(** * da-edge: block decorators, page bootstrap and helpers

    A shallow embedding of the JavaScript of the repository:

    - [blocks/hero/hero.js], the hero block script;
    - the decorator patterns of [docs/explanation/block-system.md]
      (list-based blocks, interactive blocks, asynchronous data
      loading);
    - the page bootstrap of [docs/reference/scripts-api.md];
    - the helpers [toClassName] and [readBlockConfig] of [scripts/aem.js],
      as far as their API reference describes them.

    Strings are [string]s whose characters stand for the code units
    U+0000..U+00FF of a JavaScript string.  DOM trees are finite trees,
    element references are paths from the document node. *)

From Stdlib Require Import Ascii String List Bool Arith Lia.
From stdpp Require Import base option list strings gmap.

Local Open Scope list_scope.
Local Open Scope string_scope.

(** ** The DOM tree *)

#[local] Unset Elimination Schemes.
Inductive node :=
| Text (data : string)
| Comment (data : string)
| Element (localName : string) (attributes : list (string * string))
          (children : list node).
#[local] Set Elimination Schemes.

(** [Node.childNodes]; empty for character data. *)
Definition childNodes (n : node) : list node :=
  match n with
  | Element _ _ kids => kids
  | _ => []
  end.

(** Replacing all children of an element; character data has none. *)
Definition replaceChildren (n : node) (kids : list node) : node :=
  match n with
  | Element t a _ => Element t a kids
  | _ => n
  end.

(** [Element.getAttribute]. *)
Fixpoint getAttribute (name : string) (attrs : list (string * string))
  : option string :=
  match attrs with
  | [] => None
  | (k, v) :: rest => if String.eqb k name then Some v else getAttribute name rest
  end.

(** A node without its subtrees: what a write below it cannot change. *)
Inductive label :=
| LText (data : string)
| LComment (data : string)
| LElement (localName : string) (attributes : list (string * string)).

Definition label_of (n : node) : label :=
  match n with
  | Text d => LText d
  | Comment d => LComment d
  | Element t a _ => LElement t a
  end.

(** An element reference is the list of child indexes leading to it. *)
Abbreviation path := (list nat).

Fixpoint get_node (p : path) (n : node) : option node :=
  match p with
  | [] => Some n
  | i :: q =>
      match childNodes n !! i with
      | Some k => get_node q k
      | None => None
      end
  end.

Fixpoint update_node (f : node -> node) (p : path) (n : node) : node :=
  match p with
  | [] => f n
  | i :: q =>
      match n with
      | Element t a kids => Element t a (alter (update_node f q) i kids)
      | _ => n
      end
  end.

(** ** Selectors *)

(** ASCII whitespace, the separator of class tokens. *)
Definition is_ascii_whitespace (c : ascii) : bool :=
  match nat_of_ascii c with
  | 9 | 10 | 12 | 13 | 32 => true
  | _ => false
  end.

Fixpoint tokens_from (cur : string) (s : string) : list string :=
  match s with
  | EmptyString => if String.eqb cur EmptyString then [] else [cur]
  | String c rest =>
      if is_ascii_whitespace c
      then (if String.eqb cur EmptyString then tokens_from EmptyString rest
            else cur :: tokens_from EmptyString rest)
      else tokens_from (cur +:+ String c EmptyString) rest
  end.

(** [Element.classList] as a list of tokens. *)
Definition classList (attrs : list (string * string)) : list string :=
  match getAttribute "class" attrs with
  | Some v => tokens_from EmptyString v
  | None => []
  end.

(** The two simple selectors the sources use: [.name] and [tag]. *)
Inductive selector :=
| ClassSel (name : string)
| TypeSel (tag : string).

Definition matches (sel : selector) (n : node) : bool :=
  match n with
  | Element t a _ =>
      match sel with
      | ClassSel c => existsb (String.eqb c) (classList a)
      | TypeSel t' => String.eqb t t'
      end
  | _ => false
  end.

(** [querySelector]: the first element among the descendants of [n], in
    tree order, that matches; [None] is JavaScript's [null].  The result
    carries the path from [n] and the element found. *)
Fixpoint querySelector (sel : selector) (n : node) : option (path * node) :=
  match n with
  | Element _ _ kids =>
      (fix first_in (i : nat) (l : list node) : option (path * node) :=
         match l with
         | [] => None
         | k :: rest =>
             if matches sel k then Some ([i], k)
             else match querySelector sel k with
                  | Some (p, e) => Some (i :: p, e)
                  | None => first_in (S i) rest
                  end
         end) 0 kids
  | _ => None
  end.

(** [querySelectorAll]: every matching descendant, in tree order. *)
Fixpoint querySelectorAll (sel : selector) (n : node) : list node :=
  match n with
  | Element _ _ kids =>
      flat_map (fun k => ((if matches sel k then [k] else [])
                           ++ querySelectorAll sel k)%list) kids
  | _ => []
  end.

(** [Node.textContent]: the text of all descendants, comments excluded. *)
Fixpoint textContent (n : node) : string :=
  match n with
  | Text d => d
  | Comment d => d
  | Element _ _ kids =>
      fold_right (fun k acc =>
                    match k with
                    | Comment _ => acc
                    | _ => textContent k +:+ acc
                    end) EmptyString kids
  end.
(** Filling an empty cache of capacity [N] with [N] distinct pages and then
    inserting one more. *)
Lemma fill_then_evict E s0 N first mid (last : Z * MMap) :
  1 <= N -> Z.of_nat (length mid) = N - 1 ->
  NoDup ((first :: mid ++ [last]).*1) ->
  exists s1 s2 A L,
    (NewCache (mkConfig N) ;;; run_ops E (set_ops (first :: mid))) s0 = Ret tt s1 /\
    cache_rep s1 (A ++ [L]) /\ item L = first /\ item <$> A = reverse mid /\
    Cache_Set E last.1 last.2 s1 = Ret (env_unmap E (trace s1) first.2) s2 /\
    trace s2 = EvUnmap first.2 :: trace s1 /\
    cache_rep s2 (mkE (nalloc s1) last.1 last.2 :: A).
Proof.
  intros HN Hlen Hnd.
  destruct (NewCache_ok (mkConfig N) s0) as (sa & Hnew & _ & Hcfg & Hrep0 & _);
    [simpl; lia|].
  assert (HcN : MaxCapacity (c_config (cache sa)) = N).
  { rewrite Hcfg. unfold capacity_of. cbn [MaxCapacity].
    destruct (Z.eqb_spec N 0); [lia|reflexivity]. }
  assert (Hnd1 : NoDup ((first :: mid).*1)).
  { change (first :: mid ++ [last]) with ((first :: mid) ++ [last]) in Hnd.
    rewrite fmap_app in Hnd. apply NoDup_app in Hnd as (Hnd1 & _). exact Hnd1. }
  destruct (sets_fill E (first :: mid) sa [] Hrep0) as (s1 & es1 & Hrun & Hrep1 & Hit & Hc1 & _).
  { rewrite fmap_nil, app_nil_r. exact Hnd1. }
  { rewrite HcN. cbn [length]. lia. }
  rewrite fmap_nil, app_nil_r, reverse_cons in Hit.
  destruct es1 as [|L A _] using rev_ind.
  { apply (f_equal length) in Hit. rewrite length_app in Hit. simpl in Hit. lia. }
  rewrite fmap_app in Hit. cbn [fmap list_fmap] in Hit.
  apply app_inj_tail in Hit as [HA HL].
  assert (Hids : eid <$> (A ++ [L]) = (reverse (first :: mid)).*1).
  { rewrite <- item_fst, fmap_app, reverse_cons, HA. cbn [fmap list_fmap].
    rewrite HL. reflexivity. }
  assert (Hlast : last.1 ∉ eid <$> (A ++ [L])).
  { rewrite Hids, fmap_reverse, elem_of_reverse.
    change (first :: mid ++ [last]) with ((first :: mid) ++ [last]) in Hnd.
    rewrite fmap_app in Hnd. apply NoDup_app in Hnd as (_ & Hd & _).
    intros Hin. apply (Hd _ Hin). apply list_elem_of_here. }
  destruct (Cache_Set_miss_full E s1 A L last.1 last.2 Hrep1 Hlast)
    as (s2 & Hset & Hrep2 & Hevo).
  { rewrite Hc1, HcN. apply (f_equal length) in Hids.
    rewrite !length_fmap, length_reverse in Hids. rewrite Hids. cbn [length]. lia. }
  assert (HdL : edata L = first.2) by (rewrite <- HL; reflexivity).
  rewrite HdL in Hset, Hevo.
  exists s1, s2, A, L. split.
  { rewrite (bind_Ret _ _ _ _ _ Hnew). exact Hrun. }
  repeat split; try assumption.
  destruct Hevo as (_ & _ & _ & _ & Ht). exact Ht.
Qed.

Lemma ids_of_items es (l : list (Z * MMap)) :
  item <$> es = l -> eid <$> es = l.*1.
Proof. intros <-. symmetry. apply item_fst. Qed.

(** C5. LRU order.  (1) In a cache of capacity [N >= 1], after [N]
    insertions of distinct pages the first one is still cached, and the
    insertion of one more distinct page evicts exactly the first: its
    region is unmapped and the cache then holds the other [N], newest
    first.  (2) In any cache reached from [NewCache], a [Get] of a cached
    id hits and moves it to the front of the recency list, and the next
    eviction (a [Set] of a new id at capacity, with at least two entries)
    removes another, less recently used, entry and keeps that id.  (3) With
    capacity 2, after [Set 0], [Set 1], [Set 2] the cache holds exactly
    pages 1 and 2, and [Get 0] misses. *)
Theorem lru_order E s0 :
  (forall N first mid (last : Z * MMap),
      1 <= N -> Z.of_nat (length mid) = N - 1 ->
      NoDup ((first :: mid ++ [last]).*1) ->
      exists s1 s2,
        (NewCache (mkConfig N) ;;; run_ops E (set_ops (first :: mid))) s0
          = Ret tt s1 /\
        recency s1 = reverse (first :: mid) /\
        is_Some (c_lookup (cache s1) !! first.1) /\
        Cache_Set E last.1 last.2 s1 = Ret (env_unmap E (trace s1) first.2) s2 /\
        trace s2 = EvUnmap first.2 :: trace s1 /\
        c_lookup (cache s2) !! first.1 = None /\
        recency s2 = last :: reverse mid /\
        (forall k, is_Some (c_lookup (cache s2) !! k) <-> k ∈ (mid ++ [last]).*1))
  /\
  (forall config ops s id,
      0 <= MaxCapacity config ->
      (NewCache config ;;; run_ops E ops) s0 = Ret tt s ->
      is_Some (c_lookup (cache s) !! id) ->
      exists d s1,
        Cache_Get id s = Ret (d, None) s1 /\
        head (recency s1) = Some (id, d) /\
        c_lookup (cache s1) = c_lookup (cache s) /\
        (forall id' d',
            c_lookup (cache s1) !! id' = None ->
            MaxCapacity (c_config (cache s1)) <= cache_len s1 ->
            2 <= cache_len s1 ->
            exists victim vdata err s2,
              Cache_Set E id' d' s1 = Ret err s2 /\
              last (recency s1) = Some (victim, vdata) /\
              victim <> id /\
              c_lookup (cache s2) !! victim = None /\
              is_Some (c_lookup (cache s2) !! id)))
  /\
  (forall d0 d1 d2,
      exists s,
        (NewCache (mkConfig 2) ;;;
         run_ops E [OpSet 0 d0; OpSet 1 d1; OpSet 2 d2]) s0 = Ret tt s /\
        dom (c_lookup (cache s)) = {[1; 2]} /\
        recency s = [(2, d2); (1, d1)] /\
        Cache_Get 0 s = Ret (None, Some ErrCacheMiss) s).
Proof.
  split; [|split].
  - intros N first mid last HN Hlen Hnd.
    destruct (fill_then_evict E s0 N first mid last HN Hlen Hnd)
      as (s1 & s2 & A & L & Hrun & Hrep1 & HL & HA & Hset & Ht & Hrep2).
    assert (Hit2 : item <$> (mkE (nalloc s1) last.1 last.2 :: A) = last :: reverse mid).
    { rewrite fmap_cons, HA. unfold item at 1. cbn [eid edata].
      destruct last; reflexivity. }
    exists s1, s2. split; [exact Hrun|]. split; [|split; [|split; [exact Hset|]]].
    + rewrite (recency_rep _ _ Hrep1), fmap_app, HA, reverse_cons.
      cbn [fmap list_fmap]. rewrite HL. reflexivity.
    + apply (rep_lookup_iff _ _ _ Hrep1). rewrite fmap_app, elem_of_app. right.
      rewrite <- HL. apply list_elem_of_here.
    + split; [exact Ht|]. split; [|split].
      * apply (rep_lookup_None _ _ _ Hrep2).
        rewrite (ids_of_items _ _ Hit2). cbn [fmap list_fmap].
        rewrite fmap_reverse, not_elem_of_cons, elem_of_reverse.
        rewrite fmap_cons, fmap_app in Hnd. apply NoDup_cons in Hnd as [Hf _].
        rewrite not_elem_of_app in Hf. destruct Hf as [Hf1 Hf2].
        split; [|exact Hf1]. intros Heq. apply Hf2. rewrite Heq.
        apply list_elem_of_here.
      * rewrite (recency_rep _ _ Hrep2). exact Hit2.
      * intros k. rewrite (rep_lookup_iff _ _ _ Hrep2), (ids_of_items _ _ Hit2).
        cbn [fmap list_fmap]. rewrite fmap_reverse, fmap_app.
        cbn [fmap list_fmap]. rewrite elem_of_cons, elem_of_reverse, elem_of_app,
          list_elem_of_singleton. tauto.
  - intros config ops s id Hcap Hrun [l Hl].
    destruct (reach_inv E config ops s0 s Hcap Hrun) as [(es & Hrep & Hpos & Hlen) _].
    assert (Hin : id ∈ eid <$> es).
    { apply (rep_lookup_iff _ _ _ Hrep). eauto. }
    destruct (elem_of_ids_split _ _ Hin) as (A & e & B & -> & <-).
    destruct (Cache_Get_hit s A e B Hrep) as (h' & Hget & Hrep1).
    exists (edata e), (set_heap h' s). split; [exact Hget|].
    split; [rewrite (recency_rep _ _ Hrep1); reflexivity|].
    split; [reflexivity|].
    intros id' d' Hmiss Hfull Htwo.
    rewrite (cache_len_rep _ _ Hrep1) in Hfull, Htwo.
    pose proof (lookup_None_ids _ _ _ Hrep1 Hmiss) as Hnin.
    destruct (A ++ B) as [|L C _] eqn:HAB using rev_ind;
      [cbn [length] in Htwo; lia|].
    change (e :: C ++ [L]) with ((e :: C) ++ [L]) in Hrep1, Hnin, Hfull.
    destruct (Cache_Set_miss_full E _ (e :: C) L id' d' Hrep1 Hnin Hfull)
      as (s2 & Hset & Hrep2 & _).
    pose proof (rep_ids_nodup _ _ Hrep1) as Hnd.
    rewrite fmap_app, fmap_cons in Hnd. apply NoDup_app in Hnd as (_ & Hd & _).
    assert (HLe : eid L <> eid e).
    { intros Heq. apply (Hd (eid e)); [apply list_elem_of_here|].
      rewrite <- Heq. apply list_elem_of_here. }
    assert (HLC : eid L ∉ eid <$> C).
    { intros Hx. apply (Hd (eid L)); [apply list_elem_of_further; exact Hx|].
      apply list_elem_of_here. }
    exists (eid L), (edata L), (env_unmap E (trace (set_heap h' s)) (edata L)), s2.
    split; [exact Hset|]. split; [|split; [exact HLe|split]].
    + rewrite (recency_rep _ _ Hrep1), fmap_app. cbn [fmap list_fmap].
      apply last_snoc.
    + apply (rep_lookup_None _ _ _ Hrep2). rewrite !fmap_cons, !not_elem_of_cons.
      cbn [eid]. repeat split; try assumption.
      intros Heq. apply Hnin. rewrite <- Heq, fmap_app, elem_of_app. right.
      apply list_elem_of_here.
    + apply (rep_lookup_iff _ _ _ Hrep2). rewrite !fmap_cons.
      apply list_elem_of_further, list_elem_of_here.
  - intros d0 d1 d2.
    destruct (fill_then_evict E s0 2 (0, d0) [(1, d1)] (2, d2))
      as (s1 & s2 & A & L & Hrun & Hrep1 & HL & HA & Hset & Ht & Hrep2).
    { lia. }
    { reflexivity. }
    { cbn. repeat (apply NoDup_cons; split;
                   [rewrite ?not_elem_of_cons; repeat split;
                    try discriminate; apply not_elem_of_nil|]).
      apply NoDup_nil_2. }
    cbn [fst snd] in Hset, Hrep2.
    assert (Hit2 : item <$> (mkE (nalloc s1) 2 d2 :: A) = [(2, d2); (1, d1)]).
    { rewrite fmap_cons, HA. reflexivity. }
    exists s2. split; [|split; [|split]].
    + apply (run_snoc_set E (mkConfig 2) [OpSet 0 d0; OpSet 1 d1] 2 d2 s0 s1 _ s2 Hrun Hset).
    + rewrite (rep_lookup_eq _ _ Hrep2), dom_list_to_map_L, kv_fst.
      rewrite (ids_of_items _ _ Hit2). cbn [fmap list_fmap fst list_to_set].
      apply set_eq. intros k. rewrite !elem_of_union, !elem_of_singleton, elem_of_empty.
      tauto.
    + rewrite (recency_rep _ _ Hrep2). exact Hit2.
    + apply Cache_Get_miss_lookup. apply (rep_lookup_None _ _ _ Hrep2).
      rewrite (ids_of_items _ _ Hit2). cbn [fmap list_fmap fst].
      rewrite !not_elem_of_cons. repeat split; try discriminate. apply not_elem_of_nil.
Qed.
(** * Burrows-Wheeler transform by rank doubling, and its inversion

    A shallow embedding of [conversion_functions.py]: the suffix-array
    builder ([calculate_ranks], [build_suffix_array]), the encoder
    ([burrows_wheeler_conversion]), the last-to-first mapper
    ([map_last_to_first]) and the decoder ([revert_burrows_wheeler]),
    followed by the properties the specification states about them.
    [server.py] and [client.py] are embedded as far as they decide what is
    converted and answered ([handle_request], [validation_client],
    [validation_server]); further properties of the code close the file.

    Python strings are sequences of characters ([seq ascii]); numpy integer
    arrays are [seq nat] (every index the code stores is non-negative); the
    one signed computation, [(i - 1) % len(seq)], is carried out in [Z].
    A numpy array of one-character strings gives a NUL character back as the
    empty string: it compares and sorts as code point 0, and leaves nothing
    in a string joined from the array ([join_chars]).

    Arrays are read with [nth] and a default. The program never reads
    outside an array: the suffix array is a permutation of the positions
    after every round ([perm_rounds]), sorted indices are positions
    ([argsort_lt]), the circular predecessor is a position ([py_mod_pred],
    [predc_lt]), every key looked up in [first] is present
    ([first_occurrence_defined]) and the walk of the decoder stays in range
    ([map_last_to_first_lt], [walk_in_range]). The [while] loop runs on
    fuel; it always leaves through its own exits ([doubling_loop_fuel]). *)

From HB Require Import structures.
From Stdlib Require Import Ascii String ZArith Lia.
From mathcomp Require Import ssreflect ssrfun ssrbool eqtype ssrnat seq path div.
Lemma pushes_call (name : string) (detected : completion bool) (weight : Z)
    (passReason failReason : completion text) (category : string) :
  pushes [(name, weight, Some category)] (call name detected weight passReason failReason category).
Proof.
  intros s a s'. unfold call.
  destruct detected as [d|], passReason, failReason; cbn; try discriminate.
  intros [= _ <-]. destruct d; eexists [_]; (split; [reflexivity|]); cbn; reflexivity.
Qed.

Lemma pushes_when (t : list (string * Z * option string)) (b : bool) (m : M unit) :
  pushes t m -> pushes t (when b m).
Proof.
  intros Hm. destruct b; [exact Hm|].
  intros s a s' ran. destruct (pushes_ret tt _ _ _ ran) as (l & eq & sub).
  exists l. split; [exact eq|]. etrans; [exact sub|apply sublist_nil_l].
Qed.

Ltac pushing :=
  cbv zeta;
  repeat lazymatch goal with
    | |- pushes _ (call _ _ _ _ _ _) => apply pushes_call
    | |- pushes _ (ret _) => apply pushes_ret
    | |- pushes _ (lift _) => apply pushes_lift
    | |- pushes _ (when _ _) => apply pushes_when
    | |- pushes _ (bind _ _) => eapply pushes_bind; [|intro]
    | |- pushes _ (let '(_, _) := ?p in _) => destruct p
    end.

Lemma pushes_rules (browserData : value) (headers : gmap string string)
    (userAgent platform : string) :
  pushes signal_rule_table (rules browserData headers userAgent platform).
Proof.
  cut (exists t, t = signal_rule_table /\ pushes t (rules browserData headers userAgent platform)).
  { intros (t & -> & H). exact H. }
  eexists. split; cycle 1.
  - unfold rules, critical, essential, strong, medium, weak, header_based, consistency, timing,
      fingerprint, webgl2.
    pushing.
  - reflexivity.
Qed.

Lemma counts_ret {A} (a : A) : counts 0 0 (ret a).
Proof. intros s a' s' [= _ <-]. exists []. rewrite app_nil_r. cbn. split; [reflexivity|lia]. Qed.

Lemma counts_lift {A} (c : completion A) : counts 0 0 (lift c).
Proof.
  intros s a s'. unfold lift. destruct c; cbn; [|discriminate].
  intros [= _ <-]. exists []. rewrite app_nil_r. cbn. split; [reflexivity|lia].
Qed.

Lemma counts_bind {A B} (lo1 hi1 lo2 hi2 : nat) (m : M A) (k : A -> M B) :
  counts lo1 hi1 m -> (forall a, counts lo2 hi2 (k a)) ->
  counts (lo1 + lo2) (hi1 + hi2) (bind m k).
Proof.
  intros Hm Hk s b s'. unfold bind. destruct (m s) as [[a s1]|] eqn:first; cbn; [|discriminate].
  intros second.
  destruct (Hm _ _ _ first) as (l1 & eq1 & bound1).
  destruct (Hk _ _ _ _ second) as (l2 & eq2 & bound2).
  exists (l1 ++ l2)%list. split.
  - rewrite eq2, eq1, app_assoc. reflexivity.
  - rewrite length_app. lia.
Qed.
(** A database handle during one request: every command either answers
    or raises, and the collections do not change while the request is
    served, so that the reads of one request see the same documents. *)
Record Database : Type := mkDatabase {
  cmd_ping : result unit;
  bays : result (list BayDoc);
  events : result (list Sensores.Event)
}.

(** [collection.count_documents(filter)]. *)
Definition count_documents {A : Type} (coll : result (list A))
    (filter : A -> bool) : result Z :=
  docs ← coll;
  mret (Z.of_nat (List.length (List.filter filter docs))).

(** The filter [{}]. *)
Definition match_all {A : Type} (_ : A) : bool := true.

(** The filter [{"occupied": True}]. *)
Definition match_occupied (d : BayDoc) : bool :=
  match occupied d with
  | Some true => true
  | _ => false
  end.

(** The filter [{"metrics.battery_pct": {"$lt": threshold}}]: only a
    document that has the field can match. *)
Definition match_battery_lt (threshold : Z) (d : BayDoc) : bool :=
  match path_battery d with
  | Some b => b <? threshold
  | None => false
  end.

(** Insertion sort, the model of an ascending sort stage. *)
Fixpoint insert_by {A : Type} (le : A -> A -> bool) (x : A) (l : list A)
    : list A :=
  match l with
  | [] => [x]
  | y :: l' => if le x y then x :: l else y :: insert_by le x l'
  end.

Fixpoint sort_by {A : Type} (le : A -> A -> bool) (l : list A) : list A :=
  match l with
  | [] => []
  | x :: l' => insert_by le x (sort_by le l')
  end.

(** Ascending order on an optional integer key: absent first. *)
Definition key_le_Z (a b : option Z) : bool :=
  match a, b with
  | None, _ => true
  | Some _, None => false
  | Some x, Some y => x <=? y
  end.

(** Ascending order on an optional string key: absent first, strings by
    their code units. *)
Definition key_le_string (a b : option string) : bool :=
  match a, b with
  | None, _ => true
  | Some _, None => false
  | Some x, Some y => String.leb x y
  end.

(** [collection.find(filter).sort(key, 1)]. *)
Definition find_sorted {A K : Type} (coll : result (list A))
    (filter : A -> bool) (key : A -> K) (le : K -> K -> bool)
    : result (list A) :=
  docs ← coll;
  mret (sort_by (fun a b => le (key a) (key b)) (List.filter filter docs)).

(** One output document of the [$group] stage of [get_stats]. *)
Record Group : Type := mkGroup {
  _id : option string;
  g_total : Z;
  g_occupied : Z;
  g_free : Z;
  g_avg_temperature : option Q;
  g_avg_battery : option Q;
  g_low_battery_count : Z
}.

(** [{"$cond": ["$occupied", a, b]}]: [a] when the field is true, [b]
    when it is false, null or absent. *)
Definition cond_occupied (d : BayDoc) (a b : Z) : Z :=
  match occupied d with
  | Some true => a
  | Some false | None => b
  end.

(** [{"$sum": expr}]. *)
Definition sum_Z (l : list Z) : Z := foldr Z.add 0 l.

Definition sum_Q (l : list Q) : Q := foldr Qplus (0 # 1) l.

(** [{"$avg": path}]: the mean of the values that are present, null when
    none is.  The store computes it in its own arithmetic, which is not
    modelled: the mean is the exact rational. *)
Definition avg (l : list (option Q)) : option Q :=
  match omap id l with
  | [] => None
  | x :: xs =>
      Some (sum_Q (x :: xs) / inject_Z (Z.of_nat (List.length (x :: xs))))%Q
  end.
---
▶ **DESCRIPTION OF THE TASK**: Send back exactly the lines of the listing above starting at the one with "Definition replaceChildren (n" and ending at the one with "(** [Element.classList] as", inclusive, and no others.

▶ **RESPONSE TO THE EXERCISE**:
Definition replaceChildren (n : node) (kids : list node) : node :=
  match n with
  | Element t a _ => Element t a kids
  | _ => n
  end.

(** [Element.getAttribute]. *)
Fixpoint getAttribute (name : string) (attrs : list (string * string))
  : option string :=
  match attrs with
  | [] => None
  | (k, v) :: rest => if String.eqb k name then Some v else getAttribute name rest
  end.

(** A node without its subtrees: what a write below it cannot change. *)
Inductive label :=
| LText (data : string)
| LComment (data : string)
| LElement (localName : string) (attributes : list (string * string)).

Definition label_of (n : node) : label :=
  match n with
  | Text d => LText d
  | Comment d => LComment d
  | Element t a _ => LElement t a
  end.

(** An element reference is the list of child indexes leading to it. *)
Abbreviation path := (list nat).

Fixpoint get_node (p : path) (n : node) : option node :=
  match p with
  | [] => Some n
  | i :: q =>
      match childNodes n !! i with
      | Some k => get_node q k
      | None => None
      end
  end.

Fixpoint update_node (f : node -> node) (p : path) (n : node) : node :=
  match p with
  | [] => f n
  | i :: q =>
      match n with
      | Element t a kids => Element t a (alter (update_node f q) i kids)
      | _ => n
      end
  end.

(** ** Selectors *)

(** ASCII whitespace, the separator of class tokens. *)
Definition is_ascii_whitespace (c : ascii) : bool :=
  match nat_of_ascii c with
  | 9 | 10 | 12 | 13 | 32 => true
  | _ => false
  end.

Fixpoint tokens_from (cur : string) (s : string) : list string :=
  match s with
  | EmptyString => if String.eqb cur EmptyString then [] else [cur]
  | String c rest =>
      if is_ascii_whitespace c
      then (if String.eqb cur EmptyString then tokens_from EmptyString rest
            else cur :: tokens_from EmptyString rest)
      else tokens_from (cur +:+ String c EmptyString) rest
  end.

(** [Element.classList] as a list of tokens. *)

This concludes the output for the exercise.